Task (1) is complete, and supports urls of this syntax:
http://localhost:8180/knb/metacat/test.1.1/knb
If a URL like this is processed, and subsequent 'action' parameters are ignored and are not processed.
Task (2) is yet to be finished.
Updated by Matt Jones over 17 years ago
Added a new class called Sitemap that is used to generate a series of XML documents representing the URLs of metacat documents following the sitemap protocol. The Sitemap Protocol is described at Google:
https://www.google.com/webmasters/tools/docs/en/protocol.html
The Sitemap class extends TimerTask so that it can be scheduled to run once a day or so. New configuration options were added to metacat.properties to control where the sitemaps are written and hw often they are updated. By default we do it once a day, as more often is overkill for search engines.

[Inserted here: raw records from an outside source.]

Definition served_or_nothing (debug : bool) s (r : result served) s' : Prop :=
  locked s' = locked s ∧
  match r with
  | Ok (Reused _) => live s' = live s ∧ procs s' = procs s ∧ bound s' ⊆ bound s ∧ private_ns s' = false
  | Ok (Started a sockets p) =>
      (addr <$> head sockets) = Some a ∧ length sockets = (if debug then 2 else 1)%nat ∧
      live s' = handles sockets ∪ live s ∧ handles sockets ## live s ∧ Forall (λ x, addr x ∈ bound s') sockets ∧
      procs s' = {[p]} ∪ procs s ∧ p ∉ procs s ∧ private_ns s' = false
  | Err _ =>
      live s' = live s ∧ bound s' ⊆ bound s ∧
      (procs s' = procs s ∨ private_ns s' = true ∧ ∃ p, procs s' = {[p]} ∪ procs s)
  end.

Lemma with_kept l s0 s1 s : with_sockets l s0 s1 → kept s1 s → with_open l s0 s.
Proof.
  intros (Hl & Hd & Hb & _ & Hp & Hk & _) (Hl' & Hp' & Hb' & _ & Hk' & _). unfold with_open.
  rewrite Hl', Hl, Hp', Hp, Hk', Hk. split_and!; [done|done|clear -Hb Hb'; set_solver|done|done].
Qed.

Lemma close_made (debug : bool) (l : list shimSocket) s0 s (e : error) :
  with_open l s0 s → wp (close_sockets l) (λ _ s', served_or_nothing debug s0 (Err e) s') s.
Proof.
  intros (Hl & Hd & Hb & Hp & Hk). eapply wp_mono; [apply close_sockets_spec|].
  intros _ s' (Hl' & Hp' & Hb' & Hr). unfold served_or_nothing. destruct Hr as (_ & -> & _).
  rewrite Hl', Hl, Hp', Hp. split_and!; [done|set_solver|set_solver|by left].
Qed.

Included a JUnit unit test to test the Sitemap generation functionality.
Included changes to MetaCatServlet to schedule the Sitemap task the first time Metacat is called.
This implements the needed functionality for task (2), but needs to be tested more.
An example sitemap file for a single document generated looks like this:
<urlset xmlns="http://www.google.com/schemas/sitemap/0.84">
<url><loc>http://knb.ecoinformatics.org/knb/metacat/test.1.1/knb</loc></url>
</urlset>
To finally finish the site indexing improvements, we need to:
(3) Improve the XSLT styles to set proper titles and META keywords for EML documents
(4) Test against a large document store
(5) Fix the Sitemap query
a) to include document types other than eml
b) to only include publicly accessible documents
(6) Register the sitemap files with Google once this system is installed on KNB
Updated by Matt Jones over 17 years ago
Finished task (3) by adding the EML dataset title to the HTML title in the document head. EML documents will now display better in search engines. Chose not to add META keyword tags because the consensus is that they are not used by search engines because so many people have tried to manipulate keywords.
Tasks 4, 5, 6 from Comment #1 are still outstanding.
Updated by Michael Daigle about 16 years ago
Changed the sql for the sitemap generation to only pull documents that are publically readable.
Added some file inserts to the test case. Each insert has different permissions. Only the public readable doc should be included in the sitemap.
Created documentation in the metacat tour for sitemap creation and registration.